The governor of South Africa's central bank accused a handful of American banks yesterday of triggering his country's debt crisis. He then flew to London in hopes of getting European cooperation in rescheduling South Africa's international loans.

In the first full public statement on his emergency mission through western financial capitals, Gerhard de Kock said South Africa's freeze on debt repayments was forced by just two or three American banks refusing to renew maturing loans.

"Two or three intimated that their exposure to South Africa was too large," de Kock told a hastily arranged news conference in New York, where he explained that the American withdrawal had sparked fears that other banks would follow suit.

Although de Kock blamed American banks for precipitating his country's debt crisis, the picture is far from clear. Senior American banking sources familiar with the de Kock mission said the governor had spoken privately of a gradual withdrawal by both European and American banks from South Africa during the past 12 months.

This gradual erosion of credit to South Africa had been a cause of major concern to the South Afreican Reserve Bank, although confidence snapped after a report in early August that Chase Manhattan Bank was severing its credit lines to private borrowers in South Africa. "That may have been the cause of panic," said one senior banker familiar with South Africa. "But it is not true that the Americans were the only ones pulling out of South Africa."

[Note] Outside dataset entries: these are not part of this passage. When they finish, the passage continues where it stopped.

(** * The dual-provider request adapter (aiService)

    A shallow embedding of [getAIResponse] (the Gemini-style adapter, called
    ProviderA in the specification) and [getOpenAIResponse] (the OpenAI-style
    adapter, ProviderB), together with the properties the specification states
    about them.

    The two functions are JavaScript [async] functions that build a request
    object in memory, serialise it, perform one [fetch] and inspect the parsed
    reply.  They are embedded as computations in a state-and-exception monad
    over a [World]: the object heap (arrays and objects are references, so
    aliasing and in-place mutation such as [Array.prototype.push] are
    visible), the console, and the log of requests handed to [fetch].  The
    network, the process environment and the two string coercions of the
    JavaScript runtime that the code can reach are parameters of the
    development.

    A call is followed from its start to its end as one sequence of steps.
    What other tasks do while the call is suspended at an [await] is not
    part of the model; the adapters read nothing of the heap once they have
    serialised the request, which they do before the first [await]. *)

From Stdlib Require Import ZArith NArith String DecimalString DecimalN DecimalNat.
From Stdlib Require Import Floats.SpecFloat.
From stdpp Require Import base option list gmap strings.

Local Open Scope string_scope.
Set Warnings "-register-all".

(** ** Values *)

(** Heap locations. *)
Abbreviation loc := positive.

(** JavaScript values as the adapters see them.  Numbers are IEEE-754
    binary64, in the Standard Library's specification form. *)
Inductive val : Type :=
| VUndefined
| VNull
| VBool (b : bool)
| VNum (x : spec_float)
| VStr (s : string)
| VRef (l : loc).

(** Heap-allocated objects: arrays, and plain objects whose own properties
    are kept in insertion order (the order [JSON.stringify] emits them). *)
Inductive obj : Type :=
| Arr (elems : list val)
| Obj (props : list (string * val)).

(** JSON documents: what [JSON.stringify] produces and what
    [response.json()] yields.  The fields of an object are its own
    properties, in order; in a parsed object their names are distinct. *)
Inductive json : Type :=
| JNull
| JBool (b : bool)
| JNum (x : spec_float)
| JStr (s : string)
| JArr (elems : list json)
| JObj (fields : list (string * json)).

(** A value read out of a parsed reply: [None] is [undefined]. *)
Abbreviation jsv := (option json).
Abbreviation undefined := (@None json).

(** Thrown values.  [Error] is [new Error(message)]; the messages of the
    engine-raised [TypeError] and [SyntaxError] are engine specific and not
    kept. *)
Inductive error : Type :=
| Error (message : string)
| TypeError
| SyntaxError.

(** Own property lookup in an insertion-ordered property list. *)
Fixpoint prop_lookup {A : Type} (name : string) (props : list (string * A)) : option A :=
  match props with
  | [] => None
  | (k, v) :: rest => if String.eqb k name then Some v else prop_lookup name rest
  end.

(** ** Numbers *)

(** The numeric literals of the request bodies, as binary64 values. *)
Definition num_0_7 : spec_float := S754_finite false 6305039478318694 (-53).
Definition num_0_95 : spec_float := S754_finite false 8556839292003942 (-53).
Definition num_40 : spec_float := S754_finite false 5629499534213120 (-47).
Definition num_500 : spec_float := S754_finite false 8796093022208000 (-44).
Definition num_1 : spec_float := S754_finite false 4503599627370496 (-52).
Definition num_zero : spec_float := S754_zero false.

(** [x] is the binary64 value nearest to [num / den]: a positive normal
    number [m * 2 ^ e] with [e <= 0], at most half a unit in the last place
    away. *)
Definition nearest_binary64 (x : spec_float) (num den : Z) : Prop :=
  match x with
  | S754_finite false m e =>
      (e <= 0 ∧ 2 ^ 52 <= Z.pos m < 2 ^ 53
       ∧ 2 * Z.abs (Z.pos m * den - num * 2 ^ (- e)) <= den)%Z
  | _ => False
  end.

(** A length as a number.  The mantissa is not normalised to 53 bits; the
    value denoted is [n], and lengths are only ever compared with zero. *)
Definition num_of_nat (n : nat) : spec_float :=
  match n with
  | O => num_zero
  | S _ => S754_finite false (Pos.of_nat n) 0
  end.

(** [Number::toString] on a non-negative integer. *)
Definition string_of_N (n : N) : string := NilZero.string_of_uint (N.to_uint n).
Definition string_of_nat (n : nat) : string := NilZero.string_of_uint (Nat.to_uint n).

(** ** The world *)

Record Request : Type := mkRequest {
  url : string;
  method : string;
  headers : list (string * string);
  (** The [body] option of [fetch]: the document [JSON.stringify] produced
      ([None] when it produced [undefined]).  The text of the serialisation
      is not modelled, the document it denotes is. *)
  body : option json
}.
(** The statistical detector repairs nothing: what it returns is the
    unknown sentinel or the answer of the classifier exactly as it
    came, the lower-casing of an accepted answer never changing it.  It
    returns unless the classifier raises an exception that is not an
    instance of [Exception]. *)
Theorem statistical_answer_is_raw_or_unknown (text : str) :
  (forall code,
      outcome (detect_statistical text) = Return code ->
      code = UNKNOWN_LANG_CODE
      \/ (detect text = Return code
          /\ ISO_639_1_PATTERN_match code = true))
  /\ (forall e,
         outcome (detect_statistical text) = Raise e ->
         is_Exception e = false /\ detect text = Raise e).
Proof.
  rewrite statistical_run. cbn [outcome snd]. unfold statistical_code.
  destruct (detect text) as [raw | e0]; cbn [passes_through].
  - cbn [finish]. split; [ | discriminate ].
    intros code H. injection H as <-.
    destruct (ISO_639_1_PATTERN_match raw) eqn:Mt; [ | left; reflexivity ].
    rewrite (pattern_match_lower raw Mt).
    right. split; [ reflexivity | exact Mt ].
  - destruct (is_Exception e0) eqn:Ex; cbn [finish].
    + split; [ | discriminate ].
      intros code H. injection H as <-. left. reflexivity.
    + split; [ discriminate | ].
      intros e H. injection H as <-. split; [ exact Ex | reflexivity ].
Qed.

Lemma ascii_text_code_is_supported (text code : str) :
  text <> [] ->
  forallb (fun c => (c <? 128)%N) text = true ->
  outcome (detect_language text) = Return code ->
  unsupported code = false.
Proof.
  intros NE Asc. rewrite detect_language_run.
  destruct (has_english_marker nonascii_lower text); cbn [outcome snd].
  - intros H. injection H as <-. reflexivity.
  - destruct (tier_passes_through _ _ _ _); cbn [finish];
      [ discriminate | ].
    intros H. injection H as <-. unfold ascii_override.
    destruct (unsupported (tier_code _ _ _ _ _)) eqn:U; cbn [andb];
      [ | exact U ].
    rewrite (ascii_count_all text Asc).
    assert (T : total_count text = List.length text)
      by (destruct text; [ contradiction | reflexivity ]).
    rewrite T, full_ratio_above_0_9; [ reflexivity | ].
    destruct text; [ contradiction | cbn; lia ].
Qed.

(** A text of ASCII characters that is not blank is never answered with
    the unsupported-language notice: whatever code the detection
    returns is "en", "es" or the unknown sentinel, and the translator
    is called with the text.  This holds for texts of any length.  The
    detection returns a code unless the classifier or the completion
    client raises an exception that is not an instance of
    [Exception]. *)
Theorem ascii_text_is_always_translated (text : str) :
  ~ blank text ->
  forallb (fun c => (c <? 128)%N) text = true ->
  (forall code,
      outcome (detect_language text) = Return code ->
      (code = en \/ code = es \/ code = UNKNOWN_LANG_CODE)
      /\ trace (translate_service text)
         = trace (detect_language text) ++ [Call_translate text])
  /\ (forall e,
         outcome (detect_language text) = Raise e ->
         is_Exception e = false
         /\ (detect text = Raise e
             \/ acomplete (LANG_DETECT_PROMPT_format (detection_text text))
                = Raise e)).
Proof.
  intros NB Asc.
  assert (NE : text <> []) by (intros ->; apply NB; constructor).
  split.
  - intros code Hc.
    pose proof (ascii_text_code_is_supported text code NE Asc Hc) as U.
    split; [ now apply unsupported_false_iff | ].
    now apply (supported_code_reaches_translator text code).
  - apply detect_language_raise_origin.
Qed.
(** * The virtio-input device backend (devicemodel/hw/pci/virtio/virtio_input.c)

    A shallow embedding of the per-device data model, of the callbacks the
    file registers with the virtio framework, and of the attach routine
    [virtio_input_init] with its [fail:] label.  Integers of the C code are
    [Z]; pointers that the code tests against NULL are [option]; the libc,
    kernel and framework calls made by [virtio_input_init] are answered by a
    [host_env] record, and every acquisition or release of a resource is
    written to a log. *)

From Stdlib Require Import ZArith List String Ascii Bool Lia Permutation Sorted.
Import ListNotations.
Open Scope string_scope.
Open Scope Z_scope.

(** ** Constants *)

Definition VIRTIO_INPUT_EVENT_QUEUE : Z := 0.
Definition VIRTIO_INPUT_STATUS_QUEUE : Z := 1.
Definition VIRTIO_INPUT_MAXQ : Z := 2.
Definition VIRTIO_INPUT_RINGSZ : Z := 64.
Definition VIRTIO_INPUT_PACKET_SIZE : Z := 10.

(** enum virtio_input_config_select; the [select] register is a byte, so
    the enumerators are kept as the numbers the guest writes. *)
Definition VIRTIO_INPUT_CFG_UNSET : Z := 0x00.
Definition VIRTIO_INPUT_CFG_ID_NAME : Z := 0x01.
Definition VIRTIO_INPUT_CFG_ID_SERIAL : Z := 0x02.
Definition VIRTIO_INPUT_CFG_ID_DEVIDS : Z := 0x03.
Definition VIRTIO_INPUT_CFG_PROP_BITS : Z := 0x10.
Definition VIRTIO_INPUT_CFG_EV_BITS : Z := 0x11.
Definition VIRTIO_INPUT_CFG_ABS_INFO : Z := 0x12.

(** ** Data model *)

Record virtio_input_event : Type := {
  ev_type : Z;   (* uint16_t type  *)
  ev_code : Z;   (* uint16_t code  *)
  ev_value : Z   (* uint32_t value *)
}.
(** Lines 235-355 of [fill_captcha_and_confirm]: the value of [user_code]
    when the OCR attempt is over. *)
Definition ocr_user_code : M pystr :=
  if ocr_imported then
    try (log (py "OCR 啟用：pytesseract 與 PIL 可用，嘗試定位驗證碼圖片…") ;;
         (try call (PageScreenshot (py "_before_captcha.png") true) except ret tt) ;;
         found <- find_m
                    (fun cand =>
                       try (call (WaitFor (First cand) (py "visible") 800) ;; ret true)
                       except ret false)
                    input_candidates ;;
         let target_input := option_map First found in
         match target_input with
         | None => log (py "找不到驗證碼輸入框，跳過 OCR")
         | Some _ => ret tt
         end ;;
         captcha_img <- (try (img <- nearest_image target_input ;; ret (Some img))
                         except ret None) ;;
         crop_by_box <-
           match captcha_img with
           | Some ci =>
               try (call (ScrollIntoView ci) ;;
                    call (LocatorScreenshot ci (py "_captcha_crop.png")) ;;
                    if ocr_imported then
                      bw_src <- call (ImageOpen (py "_captcha_crop.png")) ;;
                      let base := convert_L bw_src in
                      ret None
                    else call (BoundingBox ci))
               except call (BoundingBox ci)
           | None => ret None
           end ;;
         crop_by_box <-
           match crop_by_box, target_input with
           | None, Some ti =>
               try (ib <- call (BoundingBox ti) ;;
                    match ib with
                    | Some ib =>
                        log (py "使用輸入框附近區域作為驗證碼截圖後備方案") ;;
                        ret (Some {| box_x := qmax 0 (box_x ib - 220);
                                     box_y := qmax 0 (box_y ib - 10);
                                     box_width := 200;
                                     box_height :=
                                       inject_Z (Z.max 40 (py_int (box_height ib))) |})
                    | None => ret None
                    end)
               except ret None
           | _, _ => ret crop_by_box
           end ;;
         user_code <-
           match crop_by_box with
           | Some cb =>
               let tmp_path := py "_captcha_full.png" in
               call (PageScreenshot tmp_path true) ;;
               im <- call (ImageOpen tmp_path) ;;
               let left := Z.max 0 (py_int (box_x cb) - 2) in
               let top := Z.max 0 (py_int (box_y cb) - 2) in
               let right := (py_int (box_x cb + box_width cb) + 2)%Z in
               let bottom := (py_int (box_y cb) + py_int (box_height cb) + 2)%Z in
               let base := convert_L (crop im (left, top, right, bottom)) in
               candidates <- ocr_candidates base ;;
               let user_code := select_candidate candidates in
               (if truthy user_code
                then log (py "OCR 取得驗證碼：" ++ user_code)
                else log (py "OCR 未辨識出文字，將回退為人工輸入")) ;;
               ret user_code
           | None =>
               log (py "找不到可截圖的驗證碼區域 (圖片或備援區域)") ;;
               ret (py "")
           end ;;
         match captcha_img with
         | None => log (py "找不到驗證碼圖片節點")
         | Some _ => ret tt
         end ;;
         ret user_code)
    except (log (py "OCR 嘗試發生例外，將回退為人工輸入") ;; ret (py ""))
  else ret (py "").

(** Lines 357-358: the operator is asked when OCR gave nothing. *)
Definition ask_operator (user_code : pystr) : M pystr :=
  if negb (truthy user_code) then
    typed <- call (Input (py "[auto-buy] 請輸入頁面上的驗證碼後按 Enter： ")) ;;
    ret (strip typed)
  else ret user_code.

(** Lines 359-385: the field that received [user_code], if any. *)
Definition fill_captcha (user_code : pystr) : M (option locator) :=
  if truthy user_code then
    found <- find_m
               (fun locator =>
                  try (let target := First locator in
                       call (ScrollIntoView target) ;;
                       call (Fill target user_code (Some 800%Z)) ;;
                       ret true)
                  except ret false)
               input_candidates ;;
    match found with
    | Some locator => ret (Some (First locator))
    | None =>
        try (let target := First (Locator (py "input")) in
             call (ScrollIntoView target) ;;
             call (Fill target user_code (Some 800%Z)) ;;
             ret (Some target))
        except ret None
    end
  else ret None.

Definition confirm_labels : list pystr :=
  [ py "確認張數"; py "確認數量"; py "確認"; py "確定"; py "送出"; py "下一步";
    py "下一步驟" ].

Definition keyword_xpath : pystr :=
  py "xpath=|//*[self::button or self::a or self::input][contains(normalize-space(.),'確認張數') or contains(normalize-space(.),'確認') or contains(normalize-space(.),'確定') or contains(normalize-space(.),'送出') or contains(normalize-space(.),'下一步')]".

(** Lines 400-445: the confirmation labels, and in the [else] of the loop
    the text selector and then the keyword scan. *)
Definition click_confirm : M unit :=
  f <- for_each confirm_labels
         (fun label =>
            clicked <- click_if_visible label 1000 ;;
            if clicked then log (py "已點擊：" ++ label) ;; ret Break
            else ret Next) ;;
  match f with
  | Next =>
      try (let el := First (GetByText (py "確認張數") false) in
           call (ScrollIntoView el) ;;
           call (Click el (Some 800%Z)) ;;
           log (py "已以文字選擇器點擊『確認張數』"))
      except
        (try (call (Evaluate (py "window.scrollTo(0, document.body.scrollHeight)")
                      None) ;;
              call (WaitForTimeout 200) ;;
              let candidates :=
                FilterHasText
                  (Locator (py "button, a, input[type='submit'], input[type='button']"))
                  None in
              let btn := First (Locator keyword_xpath) in
              call (ScrollIntoView btn) ;;
              call (Click btn (Some 1200%Z)) ;;
              log (py "已點擊關鍵字匹配之按鈕/連結/輸入元件"))
         except ret tt)
  | _ => ret tt
  end.

(** Lines 454-477: submitting the first form. *)
Definition submit_form : M unit :=
  try (log (py "嘗試以程式提交表單 (fallback)…") ;;
       let form := First (Locator (py "form")) in
       call (ScrollIntoView form) ;;
       try (let submit_btn :=
              First (SubLocator form (py "button[type='submit'], input[type='submit']")) in
            call (Click submit_btn (Some 800%Z)) ;;
            log (py "已按下表單提交按鈕"))
       except
         (call (Evaluate (py "(f)=>{try{f.requestSubmit?f.requestSubmit():f.submit()}catch(e){}}")
                  (Some form)) ;;
          log (py "已以程式方式提交表單")))
  except
    (try (call (PageScreenshot (py "step10_confirm_not_found.png") true) ;;
          log (py "未找到確認按鈕，已截圖 step10_confirm_not_found.png"))
     except ret tt).

(** Lines 387-477: step 10. *)
Definition confirm (captcha_focused : option locator) : M unit :=
  log (py "步驟 10：嘗試點擊『確認張數/確認/確定/送出』…") ;;
  agree_terms_if_present ;;
  (try match captcha_focused with
       | Some field =>
           call (Press field (py "Enter")) ;;
           call (WaitForTimeout 400) ;;
           log (py "已在驗證碼欄位按下 Enter")
       | None => ret tt
       end
   except ret tt) ;;
  click_confirm ;;
  (try (save_debug (py "step10_confirm_not_found") ;;
        log (py "若仍未前進，已保存 step10_confirm_not_found.(png|html)"))
   except ret tt) ;;
  submit_form.

(** [def fill_captcha_and_confirm(page, timeout_ms)] *)
Definition fill_captcha_and_confirm (timeout_ms : Z) : M unit :=
  log (py "步驟 9：請查看頁面驗證碼…") ;;
  user_code <- ocr_user_code ;;
  user_code <- ask_operator user_code ;;
  captcha_focused <- fill_captcha user_code ;;
  confirm captcha_focused.

(** ** The generic advance loop *)

Definition common_next_labels : list pystr :=
  [ py "下一步"; py "下一步驟"; py "下一頁"; py "我同意"; py "我已閱讀並同意"; py "確認";
    py "確定"; py "送出"; py "開始購票"; py "同意並繼續" ].

Definition action_labels : list pystr :=
  [ py "加入購物車"; py "立即結帳"; py "下一步"; py "下一步驟"; py "我同意";
    py "我已閱讀並同意"; py "確認"; py "確定"; py "送出"; py "前往下一步";
    py "同意並繼續"; py "我要購票" ].

Definition success_texts : list pystr :=
  [ py "訂單建立"; py "購票完成"; py "已完成"; py "本次最佳紀錄" ].

(** [any(s in body_text for s in success_texts)] *)
Definition has_success_marker (body_text : pystr) : bool :=
  existsb (fun s => str_in s body_text) success_texts.

(** [not disabled and value and value not in ("", "0", "-1")] *)
Definition selectable (disabled : bool) (value : option pystr) : bool :=
  negb disabled &&
  match value with
  | Some v =>
      truthy v
      && negb (existsb (str_eqb v) [py ""; py "0"; py "-1"])
  | None => false
  end.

As de Kock spoke, the white-minority government in Pretoria faced a renewed run on the rand, which dropped nearly 5 cents, from 41.5 cents to 37 cents against the dollar, in early trading. The rand later recovered to 38.8 cents after the central bank intervened by selling some of its scarce dollars.

The rand's volatility, in the wake of Monday's reopening of the foreign exchange markets, could mean that South Africa's foreign debts, which are figured in dollars, will be more expensive to retire.

At his news conference, de Kock declined to identify the American banks that had reduced their exposure, but he said their action had political motives and added: "Two are definitely out, and a third is on the fence."

In the banking community, American banks are widely seen to be under more pressure from public opinion than the Europeans to reduce their lending to South Africa, a point underlined by de Kock, who said that European banks "have given no indication of not rolling over their credit to South Africa."

South Africa has about $6 billion in interbank and trade-credit lines, on which maturities normally range from overnight to 30 days. Of that, about $2 billion is held by American banks; overall, South Africa's short-term debt is $12 billion, maturing within the next 12 months.

"No country can repay all of its short-term liabilities in three months, so we were forced to the decision of rescheduling our debt," the governor said. "We will continue to repay all interest payments and, if the American banks insist on withdrawing from South Africa, we will repay all money eventually -- not in three months, but eventually."

In banking circles, this was interpreted as a veiled warning to American banks that the beleaguered South Africans could play tough if the banks refused to negotiate a rescheduling agreement. "They don't have that many cards to play, but there is a danger in allowing them to impose rescheduling terms unilaterally," said one banking source.

De Kock said his next step was to set up a working party to arrange rescheduling terms for the $12 billion in short-term debt that falls due within the next 12 months. He said he hoped to appoint an investment bank or a senior international banker to coordinate the effort. Bankers said, however, that it would be extremely difficult to find a banker who is not personally involved, because South Africa has such a wide debt exposure to international banks.

One informed source in the Reagan administration said that London-based Barclays Bank, which has a high exposure through its South African associate, Barnat, had been asked to lead negotiations on behalf of international creditors but had declined. Barclays refused to comment yesterday.

De Kock refused to say yesterday whether American banks were willing to cooperate in a rescheduling agreement involving what he called a "standstill" between South Africa and her international creditors. "Moratorium," he said, employing the term more widely used to describe South Africa's situtation, "sounds more like crematorium."